= Problem to solve =
Among the entries below, find the line with "assert (∀ t t', add_both", then quote it and each following line up to and including the line with "assert (State (Z.lxor", and nothing else.

= Entries shown =
(* ===== verification/Murmur128.v ===== *)
(** * The 128-bit variants of MurmurHash3 (public_lib/murmur3.c)

    [MurmurHash3_x86_128] and [MurmurHash3_x64_128]: no other file of the
    sources calls them.  A step of their bodies is injective in the state and
    in the block; for the 64-bit variant so is the finalization, and two keys of
    whole blocks that differ in one block have different hashes. *)
From stdpp Require Import strings.
From S2P Require Import Prelude Murmur.

(** [case first+n: k ^= tail[first+n-1] << 8*(n-1); ... case first+1: k ^=
    tail[first]], of which the cases up to [len & 15] are executed *)
Definition tail_word (w : Z) (data : list Z) (off : nat) (rem : Z) (first n : nat) : Z :=
  foldl (λ k (j : nat),
           if decide (Z.of_nat (first + j) < rem)
           then Z.lxor k (wrap w (Z.shiftl (byte_at data (off + first + j)) (8 * Z.of_nat j))) else k)
    0 (reverse (seq 0 n)).

(** ** MurmurHash3_x86_128 *)
Module X86_128.
Definition c1 : Z := 0x239b961b.
Definition c2 : Z := 0xab0e9789.
Definition c3 : Z := 0x38b34ae5.
Definition c4 : Z := 0xa1e38b93.
Record state := State { h1 : Z; h2 : Z; h3 : Z; h4 : Z }.

(** [k *= c; k = ROTL32(k,r); k *= c';] *)
Definition mix (c r c' k : Z) : Z := u32 (rotl32 (u32 (k * c)) r * c').
Definition mix_k1 : Z → Z := mix c1 15 c2.
Definition mix_k2 : Z → Z := mix c2 16 c3.
Definition mix_k3 : Z → Z := mix c3 17 c4.
Definition mix_k4 : Z → Z := mix c4 18 c1.

(** [h = ROTL32(h,r); h += h'; h = h*5+n;] *)
Definition turn (h r h' n : Z) : Z := u32 (u32 (rotl32 h r + h') * 5 + n).

(** One iteration of the body *)
Definition body (s : state) (k1 k2 k3 k4 : Z) : state :=
  let h1' := turn (Z.lxor (h1 s) (mix_k1 k1)) 19 (h2 s) 0x561ccd1b in
  let h2' := turn (Z.lxor (h2 s) (mix_k2 k2)) 17 (h3 s) 0x0bcaa747 in
  let h3' := turn (Z.lxor (h3 s) (mix_k3 k3)) 15 (h4 s) 0x96cd1c35 in
  let h4' := turn (Z.lxor (h4 s) (mix_k4 k4)) 13 h1' 0x32ac3b17 in
  State h1' h2' h3' h4'.
Definition body_at (data : list Z) (s : state) (i : nat) : state :=
  body s (getblock32 data (i * 4)) (getblock32 data (i * 4 + 1)) (getblock32 data (i * 4 + 2))
    (getblock32 data (i * 4 + 3)).

(** The [switch (len & 15)], whose cases fall through *)
Definition tail_mix (data : list Z) (off : nat) (rem : Z) (s : state) : state :=
  let k i := tail_word 32 data off rem (4 * i) 4 in
  let k4 := tail_word 32 data off rem 12 3 in
  State (if decide (1 <= rem) then Z.lxor (h1 s) (mix_k1 (k 0%nat)) else h1 s)
    (if decide (5 <= rem) then Z.lxor (h2 s) (mix_k2 (k 1%nat)) else h2 s)
    (if decide (9 <= rem) then Z.lxor (h3 s) (mix_k3 (k 2%nat)) else h3 s)
    (if decide (13 <= rem) then Z.lxor (h4 s) (mix_k4 k4) else h4 s).

(** [h1 += h2; h1 += h3; h1 += h4; h2 += h1; h3 += h1; h4 += h1;] *)
Definition add_all (s : state) : state :=
  let h1' := u32 (u32 (u32 (h1 s + h2 s) + h3 s) + h4 s) in
  State h1' (u32 (h2 s + h1')) (u32 (h3 s + h1')) (u32 (h4 s + h1')).
Definition finalize (len : Z) (s : state) : state :=
  let x h := Z.lxor h (u32 len) in
  let s := add_all (State (x (h1 s)) (x (h2 s)) (x (h3 s)) (x (h4 s))) in
  add_all (State (fmix32 (h1 s)) (fmix32 (h2 s)) (fmix32 (h3 s)) (fmix32 (h4 s))).

(** The four words written to [out] *)
Definition MurmurHash3_x86_128 (data : list Z) (seed : Z) : state :=
  let len := Z.of_nat (length data) in
  let nblocks := (length data / 16)%nat in
  let s := foldl (body_at data) (State seed seed seed seed) (seq 0 nblocks) in
  finalize len (tail_mix data (nblocks * 16) (Z.land len 15) s).
End X86_128.

(** ** MurmurHash3_x64_128 *)
Module X64_128.
Definition c1 : Z := 0x87c37b91114253d5.
Definition c2 : Z := 0x4cf5ad432745937f.
Record state := State { h1 : Z; h2 : Z }.

(** [k *= c; k = ROTL64(k,r); k *= c';] *)
Definition mix (c r c' k : Z) : Z := u64 (rotl64 (u64 (k * c)) r * c').
Definition mix_k1 : Z → Z := mix c1 31 c2.
Definition mix_k2 : Z → Z := mix c2 33 c1.

(** [h = ROTL64(h,r); h += h'; h = h*5+n;] *)
Definition turn (h r h' n : Z) : Z := u64 (u64 (rotl64 h r + h') * 5 + n).

(** One iteration of the body *)
Definition body (s : state) (k1 k2 : Z) : state :=
  let h1' := turn (Z.lxor (h1 s) (mix_k1 k1)) 27 (h2 s) 0x52dce729 in
  let h2' := turn (Z.lxor (h2 s) (mix_k2 k2)) 31 h1' 0x38495ab5 in
  State h1' h2'.
Definition body_at (data : list Z) (s : state) (i : nat) : state :=
  body s (getblock64 data (i * 2)) (getblock64 data (i * 2 + 1)).

(** The [switch (len & 15)], whose cases fall through *)
Definition tail_mix (data : list Z) (off : nat) (rem : Z) (s : state) : state :=
  State (if decide (1 <= rem) then Z.lxor (h1 s) (mix_k1 (tail_word 64 data off rem 0 8)) else h1 s)
    (if decide (9 <= rem) then Z.lxor (h2 s) (mix_k2 (tail_word 64 data off rem 8 7)) else h2 s).

(** [h1 += h2; h2 += h1;] *)
Definition add_both (s : state) : state :=
  let h1' := u64 (h1 s + h2 s) in State h1' (u64 (h2 s + h1')).
Definition finalize (len : Z) (s : state) : state :=
  let s := add_both (State (Z.lxor (h1 s) (u64 len)) (Z.lxor (h2 s) (u64 len))) in
  add_both (State (fmix64 (h1 s)) (fmix64 (h2 s))).

(** The two words written to [out] *)
Definition MurmurHash3_x64_128 (data : list Z) (seed : Z) : state :=
  let len := Z.of_nat (length data) in
  let nblocks := (length data / 16)%nat in
  let s := foldl (body_at data) (State seed seed) (seq 0 nblocks) in
  finalize len (tail_mix data (nblocks * 16) (Z.land len 15) s).
End X64_128.

(** ** Known hashes *)
Definition bytes_of (s : string) : list Z := (λ c, Z.of_N (Ascii.N_of_ascii c)) <$> String.list_ascii_of_string s.
Definition fox : list Z := bytes_of "The quick brown fox jumps over the lazy dog".
Example x86_128_fox :
  X86_128.MurmurHash3_x86_128 fox 0 = X86_128.State 0x2f1583c3 0xecee2c67 0x5d7bf66c 0xe5e91d2c.
Proof. by vm_compute. Qed.
Example x64_128_fox :
  X64_128.MurmurHash3_x64_128 fox 0 = X64_128.State 0xe34bbc7bbc071b6c 0x7a433ca9c49a9347.
Proof. by vm_compute. Qed.
Example x64_128_hello :
  X64_128.MurmurHash3_x64_128 (bytes_of "hello") 0 = X64_128.State 0xcbd8a7b341bd9b02 0x5b1e906a48ae1d19.
Proof. by vm_compute. Qed.

(** ** A step loses nothing *)
Section word.
Context (w : Z) (Hw : 0 < w).
Implicit Types (x y h : Z).
Local Definition rotl (x r : Z) : Z := Z.lor (wrap w (Z.shiftl x r)) (Z.shiftr x (w - r)).
Local Definition mixw (c r c' k : Z) : Z := wrap w (rotl (wrap w (k * c)) r * c').
Local Definition turnw (h r h' n : Z) : Z := wrap w (wrap w (rotl h r + h') * 5 + n).

Lemma mixw_inj c d c' d' r x y :
  0 < r < w → wrap w (c * d) = 1 → wrap w (c' * d') = 1 → in_u w x → in_u w y →
  mixw c r c' x = mixw c r c' y → x = y.
Proof.
  intros Hr Hc Hc' Hx Hy E. unfold mixw in E.
  apply (mul_odd_inj w _ d') in E; [|lia|done|apply rotl_in_u; [lia|apply wrap_in; lia]..].
  apply rotl_inj in E; [|lia|apply wrap_in; lia..].
  by apply (mul_odd_inj w _ d) in E; [|lia|done|..].
Qed.

Lemma turnw_inj d r h' n x y :
  0 < r < w → wrap w (5 * d) = 1 → in_u w x → in_u w y →
  turnw x r h' n = turnw y r h' n → x = y.
Proof.
  intros Hr Hd Hx Hy E. unfold turnw in E.
  assert (∀ z, wrap w (z * 5 + n) = wrap w (wrap w (z * 5) + n)) as Hn.
  { intros z. unfold wrap. by rewrite Zplus_mod_idemp_l. }
  rewrite !Hn in E. apply add_const_inj in E; [|lia|apply wrap_in; lia..].
  apply (mul_odd_inj w _ d) in E; [|lia|done|apply wrap_in; lia..].
  apply add_const_inj in E; [|lia|apply rotl_in_u; [lia|done]..].
  by apply rotl_inj in E; [|lia|..].
Qed.

Lemma mixw_in_u c r c' k : in_u w (mixw c r c' k).
Proof. apply wrap_in. lia. Qed.
Lemma turnw_in_u h r h' n : in_u w (turnw h r h' n).
Proof. apply wrap_in. lia. Qed.
End word.

Section x64_128.
Import X64_128.

Definition state_ok (s : state) : Prop := in_u 64 (h1 s) ∧ in_u 64 (h2 s).
Lemma x64_mix_k1_inj x y : in_u 64 x → in_u 64 y → mix_k1 x = mix_k1 y → x = y.
Proof. by apply (mixw_inj 64 ltac:(lia) c1 0xa98409e882ce4d7d c2 0xa81e14edd9de2c7f 31). Qed.
Lemma x64_mix_k2_inj x y : in_u 64 x → in_u 64 y → mix_k2 x = mix_k2 y → x = y.
Proof. by apply (mixw_inj 64 ltac:(lia) c2 0xa81e14edd9de2c7f c1 0xa98409e882ce4d7d 33). Qed.
Lemma x64_turn_inj r h' n x y :
  0 < r < 64 → in_u 64 x → in_u 64 y → turn x r h' n = turn y r h' n → x = y.
Proof. intros Hr. by apply (turnw_inj 64 ltac:(lia) 0xcccccccccccccccd). Qed.
Lemma x64_lxor_mix_in_u h r c c' k : in_u 64 h → in_u 64 (Z.lxor h (mix c r c' k)).
Proof. intros Hh. apply lxor_in_u; [lia|done|apply wrap_in; lia]. Qed.

Lemma x64_body_ok s k1 k2 : state_ok (body s k1 k2).
Proof. split; apply wrap_in; lia. Qed.

Lemma x64_body_inj_block s k1 k2 k1' k2' :
  state_ok s → in_u 64 k1 → in_u 64 k2 → in_u 64 k1' → in_u 64 k2' →
  body s k1 k2 = body s k1' k2' → k1 = k1' ∧ k2 = k2'.
Proof.
  intros [Hs1 Hs2] ???? E. unfold body in E. injection E as E1 E2. rewrite E1 in E2.
  apply x64_turn_inj in E1, E2; try lia; try by apply x64_lxor_mix_in_u.
  by apply lxor_cancel_l, x64_mix_k1_inj in E1; [apply lxor_cancel_l, x64_mix_k2_inj in E2|..].
Qed.

Lemma x64_body_inj_state s s' k1 k2 :
  state_ok s → state_ok s' → body s k1 k2 = body s' k1 k2 → s = s'.
Proof.
  intros [Hs1 Hs2] [Hs1' Hs2'] E. unfold body in E. injection E as E1 E2. rewrite E1 in E2.
  apply x64_turn_inj in E2; [|lia|by apply x64_lxor_mix_in_u..]. apply lxor_cancel_r in E2.
  rewrite E2 in E1. apply x64_turn_inj in E1; [|lia|by apply x64_lxor_mix_in_u..].
  apply lxor_cancel_r in E1. destruct s, s'. simpl in *. by subst.
Qed.

Lemma x64_add_both_inj s s' : state_ok s → state_ok s' → add_both s = add_both s' → s = s'.
Proof.
  intros [Hs1 Hs2] [Hs1' Hs2'] E. unfold add_both in E. injection E as E1 E2. rewrite E1 in E2.
  apply add_const_inj in E2; [|lia|done..]. rewrite E2 in E1.
  apply add_const_inj in E1; [|lia|done..]. destruct s, s'. simpl in *. by subst.
Qed.

Lemma fmix64_word x : in_u 64 x → in_u 64 (fmix64 x).
Proof. intros Hx. unfold fmix64. cbv zeta. apply xorshift_in_u; [lia..|word]. Qed.

Lemma x64_finalize_inj len s s' : state_ok s → state_ok s' → finalize len s = finalize len s' → s = s'.
Proof.
  intros [Hs1 Hs2] [Hs1' Hs2'] E. unfold finalize in E.
  assert (∀ x, in_u 64 x → in_u 64 (Z.lxor x (u64 len))) as Hx.
  { intros x ?. apply lxor_in_u; [lia|done|apply wrap_in; lia]. }
  assert (∀ t, state_ok (add_both t)) as Hadd by (intros t; split; apply wrap_in; lia).
  apply x64_add_both_inj in E; [|split; apply fmix64_word, Hadd..].
  injection E as E1 E2. apply fmix64_injective in E1, E2; try (apply wrap_in; lia).
  assert (∀ t t', add_both t = add_both t' ↔ h1 (add_both t) = h1 (add_both t') ∧ h2 (add_both t) = h2 (add_both t')) as Heq.
  { intros t t'. split; [by intros ->|]. intros [Ea Eb].
    destruct (add_both t), (add_both t'). simpl in *. by subst. }
  assert (State (Z.lxor (h1 s) (u64 len)) (Z.lxor (h2 s) (u64 len)) =
          State (Z.lxor (h1 s') (u64 len)) (Z.lxor (h2 s') (u64 len))) as E.
  { apply x64_add_both_inj; [split; by apply Hx..|]. by apply Heq. }
  injection E as Ea Eb. apply lxor_cancel_r in Ea, Eb. destruct s, s'. simpl in *. by subst.
Qed.

(** Two runs over the same number of blocks that differ in one block *)
Definition run (s : state) (ks : list (Z * Z)) : state := foldl (λ s k, body s k.1 k.2) s ks.
Lemma x64_run_ok s ks : state_ok s → state_ok (run s ks).
Proof.
  revert s. induction ks as [|k ks IH]; intros s Hs; [done|]. apply IH, x64_body_ok.
Qed.
Lemma x64_run_inj s s' ks : state_ok s → state_ok s' → run s ks = run s' ks → s = s'.
Proof.
  revert s s'. induction ks as [|k ks IH]; intros s s' Hs Hs' E; [done|].
  apply IH in E; [|apply x64_body_ok..]. by apply x64_body_inj_state in E.
Qed.
Lemma x64_one_block_differs seed len ps k k' ss :
  in_u 64 seed → in_u 64 k.1 → in_u 64 k.2 → in_u 64 k'.1 → in_u 64 k'.2 →
  finalize len (run (State seed seed) (ps ++ k :: ss)) = finalize len (run (State seed seed) (ps ++ k' :: ss)) →
  k = k'.
Proof.
  intros Hseed ???? E. assert (state_ok (State seed seed)) as Hs by done.
  apply x64_finalize_inj in E; [|by apply x64_run_ok..].
  unfold run in E. rewrite !foldl_app in E. simpl in E.
  apply x64_run_inj in E; [|apply x64_body_ok..].
  apply x64_body_inj_block in E as [E1 E2]; try done; [|by apply (x64_run_ok _ ps)].
  destruct k, k'. simpl in *. by subst.
Qed.
End x64_128.

Section x86_128.
Import X86_128.

Definition state32_ok (s : state) : Prop := in_u 32 (h1 s) ∧ in_u 32 (h2 s) ∧ in_u 32 (h3 s) ∧ in_u 32 (h4 s).
Lemma x86_mix_inj c d c' d' r x y :
  0 < r < 32 → u32 (c * d) = 1 → u32 (c' * d') = 1 → in_u 32 x → in_u 32 y →
  mix c r c' x = mix c r c' y → x = y.
Proof. by apply mixw_inj. Qed.
Lemma x86_turn_inj r h' n x y :
  0 < r < 32 → in_u 32 x → in_u 32 y → turn x r h' n = turn y r h' n → x = y.
Proof. intros Hr. by apply (turnw_inj 32 ltac:(lia) 0xcccccccd). Qed.
Lemma x86_lxor_mix_in_u h r c c' k : in_u 32 h → in_u 32 (Z.lxor h (mix c r c' k)).
Proof. intros Hh. apply lxor_in_u; [lia|done|apply wrap_in; lia]. Qed.

Lemma x86_body_inj_block s k1 k2 k3 k4 k1' k2' k3' k4' :
  state32_ok s → Forall (in_u 32) [k1; k2; k3; k4; k1'; k2'; k3'; k4'] →
  body s k1 k2 k3 k4 = body s k1' k2' k3' k4' → k1 = k1' ∧ k2 = k2' ∧ k3 = k3' ∧ k4 = k4'.
Proof.
  intros (H1 & H2 & H3 & H4) Hk E. unfold body in E. injection E as E1 E2 E3 E4. rewrite E1 in E4.
  repeat (apply Forall_cons in Hk as [? Hk]).
  apply x86_turn_inj in E1, E2, E3, E4; try lia; try by apply x86_lxor_mix_in_u.
  apply lxor_cancel_l in E1, E2, E3, E4.
  split_and!;
    [apply (x86_mix_inj c1 0x89c95413 c2 0xdf130eb9 15)|apply (x86_mix_inj c2 0xdf130eb9 c3 0x747862ed 16)
    |apply (x86_mix_inj c3 0x747862ed c4 0x58d64a9b 17)|apply (x86_mix_inj c4 0x58d64a9b c1 0x89c95413 18)];
    done.
Qed.

Lemma x86_body_inj_state s s' k1 k2 k3 k4 :
  state32_ok s → state32_ok s' → body s k1 k2 k3 k4 = body s' k1 k2 k3 k4 → s = s'.
Proof.
  intros (H1 & H2 & H3 & H4) (H1' & H2' & H3' & H4') E. unfold body in E. injection E as E1 E2 E3 E4.
  rewrite E1 in E4. apply x86_turn_inj in E4; [|lia|by apply x86_lxor_mix_in_u..]. apply lxor_cancel_r in E4.
  rewrite E4 in E3. apply x86_turn_inj in E3; [|lia|by apply x86_lxor_mix_in_u..]. apply lxor_cancel_r in E3.
  rewrite E3 in E2. apply x86_turn_inj in E2; [|lia|by apply x86_lxor_mix_in_u..]. apply lxor_cancel_r in E2.
  rewrite E2 in E1. apply x86_turn_inj in E1; [|lia|by apply x86_lxor_mix_in_u..]. apply lxor_cancel_r in E1.
  destruct s, s'. simpl in *. by subst.
Qed.
End x86_128.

= Answer to this problem =
  assert (∀ t t', add_both t = add_both t' ↔ h1 (add_both t) = h1 (add_both t') ∧ h2 (add_both t) = h2 (add_both t')) as Heq.
  { intros t t'. split; [by intros ->|]. intros [Ea Eb].
    destruct (add_both t), (add_both t'). simpl in *. by subst. }
  assert (State (Z.lxor (h1 s) (u64 len)) (Z.lxor (h2 s) (u64 len)) =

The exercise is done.